• [TASK INPUT]
■ ■ ■ ■ ■ ■ ■
Lemma conditions_hold u facts t : Forall (fun p => own_property u (fst p) = Some (fact_value (snd p))) facts ->
  kt_conditions t = map (fun '(f, v) => TaskCondition f (fact_text v)) facts -> tier_holds u t = true.
Proof.
  intros Hf Ht. unfold tier_holds. rewrite Ht. clear t Ht. induction Hf as [|[f v] facts Hv _ IH]; [done|]. cbn [map forallb]. rewrite IH, andb_true_r.
  unfold fact_holds. cbn [tk_field tk_value fst snd] in *. rewrite Hv. destruct v; cbn; by rewrite bool_decide_eq_true_2.
Qed.

Lemma mapM_elem {A B} (f : A -> option B) (l : list A) (k : list B) (x : A) : mapM f l = Some k -> x ∈ l -> exists y, f x = Some y /\ y ∈ k.
Proof.
  revert k. induction l as [|x0 l IH]; intros k E Hx; [by apply not_elem_of_nil in Hx|]. cbn in E.
  apply bind_Some in E as (y & Hy & E). apply bind_Some in E as (ys & Hys & [= <-]). apply elem_of_cons in Hx as [->|Hx].
  - exists y. split; [done|by left].
  - destruct (IH ys Hys Hx) as (y' & Hy' & Hin). exists y'. split; [done|by right].
Qed.

(** [T] says which time conditions hold at the moment of an evaluation. *)
Definition time_truth `{Platform} (T : jstr -> bool) (schema : usage_schema) (c : compiled_expression) (cx : context) : Prop :=
  forall ev_ rt facts, new_runtime c cx = Ok (ev_, rt) -> clock_truth T (TaskContext (ce_source c) schema facts) ev_ (ce_ast c).


(** No condition of the sample depends on the time. *)
Lemma fact_answer_no_text kx equality p text : fact_answer kx equality p <> CA_text text.
Proof. destruct p as [key value]. unfold fact_answer. by repeat case_match. Qed.

Definition timeless (n : node) : bool :=
  match n with
  | Lit _ _ _ | Var _ _ _ | Call _ _ _ _ | Cond _ _ _ _ _ => true
  | Un _ _ _ _ => false
  | Bin o l r _ _ =>
      match o with
      | B_eq => match fact_probe l r with Some _ => true | None => false end
      | B_and | B_or => false
      | _ => negb (is_comparison o)
      end
  end.

Lemma timeless_no_text kx n r text r' : timeless n = true -> taskDisplayCondition kx n r <> (CA_text text, r').
Proof.
  intros Hn E. destruct n as [[]| | |[]|o l rn s e|]; cbn [taskDisplayCondition] in E; destruct (r - 1 <? 0); try done.
  cbn [timeless] in Hn. destruct o; try done. destruct (fact_probe l rn) as [p|]; [|done]. injection E as E _. by apply fact_answer_no_text in E.
Qed.

Lemma video_timeless T cx : @time_truth plain_platform T video_schema video_compiled cx.
Proof.
  intros ev_ rt facts _ m Hm r text r' rt1 v i rt2 Hc _. exfalso. revert Hc. apply timeless_no_text.
  assert (forallb timeless (postorder (ce_ast video_compiled)) = true) as Hall by (vm_compute; reflexivity).
  rewrite forallb_forall in Hall. by apply Hall, list_elem_of_In.
Qed.


(** A table with a time condition: two rows for each quality, told apart by it. *)
Example clocked_rows :
  match readConditionalTaskPricing (js "hour('UTC') < 8 ? tier('night', u('seconds') * 1) : u('quality') == 'hd' ? tier('hd', u('seconds') * 3) : tier('day', u('seconds') * 2)") video_schema with
  | Ok (Some tiers) => map (fun t => (kt_label t, kt_conditionText t, map tk_value (kt_conditions t))) tiers
  | _ => []
  end
  = [(js "night", Some (js "(hour('UTC') < 8)"), [js "hd"]); (js "hd", Some (js "!(hour('UTC') < 8)"), [js "hd"]);
     (js "night", Some (js "(hour('UTC') < 8)"), [js "sd"]); (js "day", Some (js "!(hour('UTC') < 8)"), [js "sd"])].
Proof. vm_compute. reflexivity. Qed.
(* ===== verification/ConditionDisplay.v ===== *)
(** * Describing conditions

    Models [billing-expression/condition-display.ts] and the locale resolution of
    [i18n/languages.ts] it uses.  The translation function, number formatting,
    weekday formatting and locale canonicalisation belong to the i18n library and
    to [Intl]: they are the operations of the class [Locale] and the argument
    [t].  Bounds of a time range are integers: the literals compared with clock
    fields are checked to be integers, and the bounds that matter lie in the
    fields' small domains (adding 1 to an integer beyond 2^53 may round, but
    both the rounded and the exact sum are outside every domain). *)
From Stdlib Require Import SpecFloat.
From stdpp Require Import strings gmap.
From S2P Require Import Prelude JsString JsNumber JsValue Syntax Compile Runtime Display.

#[local] Open Scope Z_scope.

(** ** The platform's formatting *)
Class Locale := {
  lc_canonical : jstr -> option jstr;        (* Intl.getCanonicalLocales(value)[0] *)
  lc_number : jstr -> num -> jstr;           (* value.toLocaleString(locale) *)
  lc_weekday : jstr -> Z -> jstr;            (* short weekday of a UTC time *)
}.

(** Options of a translation: strings or numbers, and whether values are
    escaped. *)
Inductive t_value := T_str (s : jstr) | T_int (z : Z).
Notation translate := (jstr -> list (jstr * t_value) -> jstr).

Definition DEFAULT_INTL_LOCALE : jstr := js "zh-CN".

Section WithLocale.
Context `{Locale}.

Definition toIntlLocale (value : jstr) : option jstr :=
  match value with
  | [] => None
  | _ =>
      if bool_decide (value = js "zhCN") then Some (js "zh-CN")
      else if bool_decide (value = js "zhTW") then Some (js "zh-TW")
      else lc_canonical value
  end.

Definition resolveIntlLocale (value : jstr) : jstr :=
  default DEFAULT_INTL_LOCALE (toIntlLocale value).

(** ** Descriptions *)
Inductive description_kind := K_calendar | K_clock | K_combined.

#[global] Instance description_kind_eq_dec : EqDecision description_kind.
Proof. solve_decision. Defined.

Record description := Description {
  ds_text : jstr;
  ds_kind : description_kind;
  ds_timezone : jstr;
  ds_disjunction : bool;
}.

Record time_comparison := TimeComparison {
  cp_name : time_function;
  cp_timezone : jstr;
  cp_operator : binary_operator;
  cp_value : Z;
}.

Definition DOMAINS (f : time_function) : Z * Z :=
  match f with
  | T_hour => (0, 24) | T_minute => (0, 60) | T_weekday => (0, 7)
  | T_month => (1, 13) | T_day => (1, 32)
  end.

Definition is_range_operator (o : binary_operator) : bool :=
  match o with B_eq | B_ge | B_gt | B_le | B_lt => true | _ => false end.

Definition timeComparison (n : node) : option time_comparison :=
  match n with
  | Bin o (Call (F_time f) (Lit (L_str zone) _ _ :: _) _ _) (Lit (L_num x _) _ _) _ _ =>
      if is_range_operator o then
        (fun z => TimeComparison f (match trim zone with [] => js "UTC" | z => z end) o z)
          <$> num_to_Z x
      else None
  | _ => None
  end.

(** The loop over the comparisons of one field: the half-open range that
    satisfies them all. *)
Definition narrow (range : Z * Z) (c : time_comparison) : Z * Z :=
  let '(start, stop) := range in
  let v := cp_value c in
  match cp_operator c with
  | B_ge => (Z.max start v, stop)
  | B_gt => (Z.max start (v + 1), stop)
  | B_lt => (start, Z.min stop v)
  | B_le => (start, Z.min stop (v + 1))
  | B_eq => (Z.max start v, Z.min stop (v + 1))
  | _ => range
  end.

Definition time_range (comparisons : list time_comparison) (f : time_function) : Z * Z :=
  fold_left narrow comparisons (DOMAINS f).

(** [String(n).padStart(2, '0')] *)
Definition pad2 (z : Z) : jstr :=
  let s := if z <? 0 then js "-" ++ dec_of_Z (- z) else dec_of_Z z in
  replicate (2 - length s) 48 ++ s.
Definition int_text (z : Z) : jstr := if z <? 0 then js "-" ++ dec_of_Z (- z) else dec_of_Z z.

(** [Date.UTC(2026, 0, 4 + offset)]: 4 January 2026 is a Sunday. *)
Definition sunday_2026 : Z := 1767484800000.
Definition weekday_date (offset : Z) : Z := sunday_2026 + offset * ms_per_day.

Definition field_label (f : time_function) : jstr :=
  match f with
  | T_minute => js "Minute" | T_month => js "Month" | T_day => js "Day"
  | _ => []
  end.

Definition en_dash : jstr := [8211].
Definition range_key : jstr := js "{{start}}" ++ en_dash ++ js "{{end}}".

Definition describeTimeRange (comparisons : list time_comparison) (t : translate) (locale : jstr)
  : option description :=
  match comparisons with
  | [] => None
  | first :: _ =>
      let '(start, stop) := time_range comparisons (cp_name first) in
      if stop <=? start then None
      else
        let one := start =? stop - 1 in
        let '(text, kind) :=
          match cp_name first with
          | T_hour =>
              (t range_key [(js "start", T_str (pad2 start ++ js ":00"));
                            (js "end", T_str (pad2 stop ++ js ":00"))], K_clock)
          | T_weekday =>
              let intl := resolveIntlLocale locale in
              let from := lc_weekday intl (weekday_date start) in
              let to := lc_weekday intl (weekday_date (stop - 1)) in
              (if one then from
               else t range_key [(js "start", T_str from); (js "end", T_str to)], K_calendar)
          | f =>
              let values :=
                if one then int_text start
                else t range_key [(js "start", T_int start); (js "end", T_int (stop - 1))] in
              (t (field_label f) [] ++ js ": " ++ values, K_calendar)
          end in
        Some (Description text kind (cp_timezone first) false)
  end.

(** [labels[node.left.name]] *)
Definition variable_label (v : token_variable) : option jstr :=
  match v with
  | V_p => Some (js "Input")
  | V_c => Some (js "Output")
  | V_len => Some (js "Full input length")
  | _ => None
  end.

(** The entries of [ranges]: comparisons of the same field and zone together,
    in order of first appearance. *)
Definition same_range (a b : time_comparison) : bool :=
  bool_decide (cp_name a = cp_name b) && bool_decide (cp_timezone a = cp_timezone b).

Fixpoint add_range (c : time_comparison) (ranges : list (list time_comparison))
  : list (list time_comparison) :=
  match ranges with
  | [] => [[c]]
  | r :: ranges =>
      if existsb (same_range c) r then (r ++ [c]) :: ranges else r :: add_range c ranges
  end.

(** A part of a conjunction: a clock comparison, or a description of its own. *)
Inductive condition_part :=
| Part_time (c : time_comparison)
| Part_text (d : option description).

Definition time_parts_of (items : list condition_part) : list (list time_comparison) :=
  fold_left (fun ranges i => match i with Part_time c => add_range c ranges | _ => ranges end)
    items [].
Definition text_parts_of (items : list condition_part) : list (option description) :=
  omap (fun i => match i with Part_text d => Some d | _ => None end) items.

Definition and_key : jstr := js "{{first}} and {{second}}".
Definition or_key : jstr := js "{{first}} or {{second}}".

Definition group_text (conjunction : bool) (d : description) : jstr :=
  if conjunction && ds_disjunction d then js "(" ++ ds_text d ++ js ")" else ds_text d.

(** The end of [describeBillingCondition]: the parts joined. *)
Definition join_parts (conjunction : bool) (parts : list description) (t : translate)
  : option description :=
  let zones := fold_left (fun l z => set_add z l)
                 (List.filter (fun z => negb (bool_decide (z = []))) (map ds_timezone parts)) [] in
  match parts with
  | [] => None
  | first :: rest =>
      if (1 <? Z.of_nat (length zones)) then None
      else
        let timezone := default [] (head zones) in
        match rest with
        | [] => Some first
        | _ =>
            let calendars := List.filter (fun d => bool_decide (ds_kind d = K_calendar)) parts in
            let clocks := List.filter (fun d => bool_decide (ds_kind d = K_clock)) parts in
            match conjunction, parts, calendars, clocks with
            | true, [_; _], [calendar], [clock] =>
                Some (Description (ds_text calendar ++ js " " ++ ds_text clock) K_combined
                        (ds_timezone first) false)
            | _, _, _, _ =>
                let separator := if conjunction then and_key else or_key in
                let text := fold_left (fun text d =>
                    t separator [(js "first", T_str text); (js "second", T_str (group_text conjunction d))])
                  rest (group_text conjunction first) in
                Some (Description text
                        (if Nat.eqb (length clocks) (length parts) then K_clock else K_combined)
                        timezone (negb conjunction))
            end
        end
  end.

Fixpoint describeBillingCondition (t : translate) (locale : jstr) (n : node)
  : option description :=
  match n with
  | Un U_not a _ _ =>
      (fun d => Description
         (t (js "Outside these times: {{condition}}") [(js "condition", T_str (ds_text d))])
         K_combined (ds_timezone d) (ds_disjunction d)) <$> describeBillingCondition t locale a
  | Bin o l r _ _ =>
      let variable :=
        match l, r with
        | Var v _ _, Lit (L_num x _) _ _ =>
            match o with
            | B_lt | B_le | B_gt | B_ge | B_eq | B_ne => Some (v, x)
            | _ => None
            end
        | _, _ => None
        end in
      match variable with
      | Some (v, x) =>
          (fun label => Description
             (t label [] ++ js " " ++ binary_text o ++ js " "
              ++ lc_number (resolveIntlLocale locale) x) K_combined [] false)
            <$> variable_label v
      | None =>
          match timeComparison n with
          | Some single => describeTimeRange [single] t locale
          | None =>
              (* the parts of the flattened conjunction or disjunction *)
              let parts := fix parts (m : node) : list condition_part :=
                match m with
                | Bin o' l' r' _ _ =>
                    if bool_decide (o' = o) then parts l' ++ parts r'
                    else
                      match (if bool_decide (o = B_and) then timeComparison m else None) with
                      | Some c => [Part_time c]
                      | None => [Part_text (describeBillingCondition t locale m)]
                      end
                | _ => [Part_text (describeBillingCondition t locale m)]
                end in
              match o with
              | B_and | B_or =>
                  let items := parts l ++ parts r in
                  match mapM id (text_parts_of items),
                        mapM (fun range => describeTimeRange range t locale) (time_parts_of items) with
                  | Some texts, Some ranges => join_parts (bool_decide (o = B_and)) (texts ++ ranges) t
                  | _, _ => None
                  end
              | _ => None
              end
          end
      end
  | _ => None
  end.

(** ** [formatBillingCondition] *)
Definition formatBillingCondition (source : jstr) (t : translate) (locale : jstr) : option jstr :=
  match compile source with
  | Failed _ => None
  | Ready compiled =>
      match describeBillingCondition t locale (ce_ast compiled) with
      | None => None
      | Some d =>
          match ds_timezone d with
          | [] => Some (ds_text d)
          | zone =>
              Some (t (js "{{condition}} ({{timezone}})")
                      [(js "condition", T_str (ds_text d)); (js "timezone", T_str zone)])
          end
      end
  end.
End WithLocale.

(** ** The described range is exact *)
Definition comparison_holds (c : time_comparison) (z : Z) : bool :=
  let v := cp_value c in
  match cp_operator c with
  | B_ge => v <=? z
  | B_gt => v <? z
  | B_lt => z <? v
  | B_le => z <=? v
  | B_eq => z =? v
  | _ => true
  end.

Lemma narrow_exact range c z : fst range <= z < snd range ->
  comparison_holds c z = true <-> fst (narrow range c) <= z < snd (narrow range c).
Proof.
  destruct range as [a b], c as [f zone o v]; unfold comparison_holds, narrow; simpl.
  intros Hz. destruct o; simpl; rewrite ?Z.leb_le, ?Z.ltb_lt, ?Z.eqb_eq; lia.
Qed.

Lemma narrow_inside range c z :
  fst (narrow range c) <= z < snd (narrow range c) -> fst range <= z < snd range.
Proof. destruct range as [a b], c as [f zone o v]; unfold narrow; simpl. destruct o; simpl; lia. Qed.

Lemma narrow_all cs range z :
  fst (fold_left narrow cs range) <= z < snd (fold_left narrow cs range) <->
  (fst range <= z < snd range /\ forallb (fun c => comparison_holds c z) cs = true).
Proof.
  revert range. induction cs as [|c cs IH]; intros range; cbn [fold_left forallb]; [tauto|].
  rewrite IH, andb_true_iff. split.
  - intros [Hn Hall]. pose proof (narrow_inside _ _ _ Hn). rewrite narrow_exact by done. tauto.
  - intros (Hr & Hc & Hall). rewrite narrow_exact in Hc by done. tauto.
Qed.

(** the range a description prints is exact: the values of the field that
    satisfy all the comparisons are those from its start up to but not including
    its end; and a group of comparisons has no description exactly when no value
    of the field satisfies them all. *)
Theorem time_range_exact `{Locale} first cs t locale :
  let f := cp_name first in
  let '(lo, hi) := DOMAINS f in
  let '(start, stop) := time_range (first :: cs) f in
  (forall z, start <= z < stop <->
    lo <= z < hi /\ forallb (fun c => comparison_holds c z) (first :: cs) = true) /\
  (describeTimeRange (first :: cs) t locale = None <->
    forall z, lo <= z < hi -> forallb (fun c => comparison_holds c z) (first :: cs) = false).
Proof.
  intros f. destruct (DOMAINS f) as [lo hi] eqn:Hd.
  destruct (time_range (first :: cs) f) as [start stop] eqn:Hr.
  assert (forall z, start <= z < stop <->
    lo <= z < hi /\ forallb (fun c => comparison_holds c z) (first :: cs) = true) as Hexact.
  { intros z. pose proof (narrow_all (first :: cs) (DOMAINS f) z) as Hn.
    unfold time_range in Hr. rewrite Hr, Hd in Hn. exact Hn. }
  split; [exact Hexact|]. unfold describeTimeRange. fold f. rewrite Hr.
  destruct (Z.leb_spec stop start) as [Hle|Hgt].
  - split; [|done]. intros _ z Hz. apply not_true_iff_false. intros Hall.
    assert (start <= z < stop) by (apply Hexact; tauto). lia.
  - split; [by destruct (match f with T_hour => _ | _ => _ end)|]. intros Hno.
    assert (start <= start < stop) as Hs by lia. apply Hexact in Hs as [Hs1 Hs2].
    rewrite (Hno _ Hs1) in Hs2. discriminate.
Qed.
■ ■ ■ ■ ■ ■ ■
Return the lines above, from the one containing "cs t locale" to the end, exactly as they stand.

• [YOUR RESPONSE]
Theorem time_range_exact `{Locale} first cs t locale :
  let f := cp_name first in
  let '(lo, hi) := DOMAINS f in
  let '(start, stop) := time_range (first :: cs) f in
  (forall z, start <= z < stop <->
    lo <= z < hi /\ forallb (fun c => comparison_holds c z) (first :: cs) = true) /\
  (describeTimeRange (first :: cs) t locale = None <->
    forall z, lo <= z < hi -> forallb (fun c => comparison_holds c z) (first :: cs) = false).
Proof.
  intros f. destruct (DOMAINS f) as [lo hi] eqn:Hd.
  destruct (time_range (first :: cs) f) as [start stop] eqn:Hr.
  assert (forall z, start <= z < stop <->
    lo <= z < hi /\ forallb (fun c => comparison_holds c z) (first :: cs) = true) as Hexact.
  { intros z. pose proof (narrow_all (first :: cs) (DOMAINS f) z) as Hn.
    unfold time_range in Hr. rewrite Hr, Hd in Hn. exact Hn. }
  split; [exact Hexact|]. unfold describeTimeRange. fold f. rewrite Hr.
  destruct (Z.leb_spec stop start) as [Hle|Hgt].
  - split; [|done]. intros _ z Hz. apply not_true_iff_false. intros Hall.
    assert (start <= z < stop) by (apply Hexact; tauto). lia.
  - split; [by destruct (match f with T_hour => _ | _ => _ end)|]. intros Hno.
    assert (start <= start < stop) as Hs by lia. apply Hexact in Hs as [Hs1 Hs2].
    rewrite (Hno _ Hs1) in Hs2. discriminate.
Qed.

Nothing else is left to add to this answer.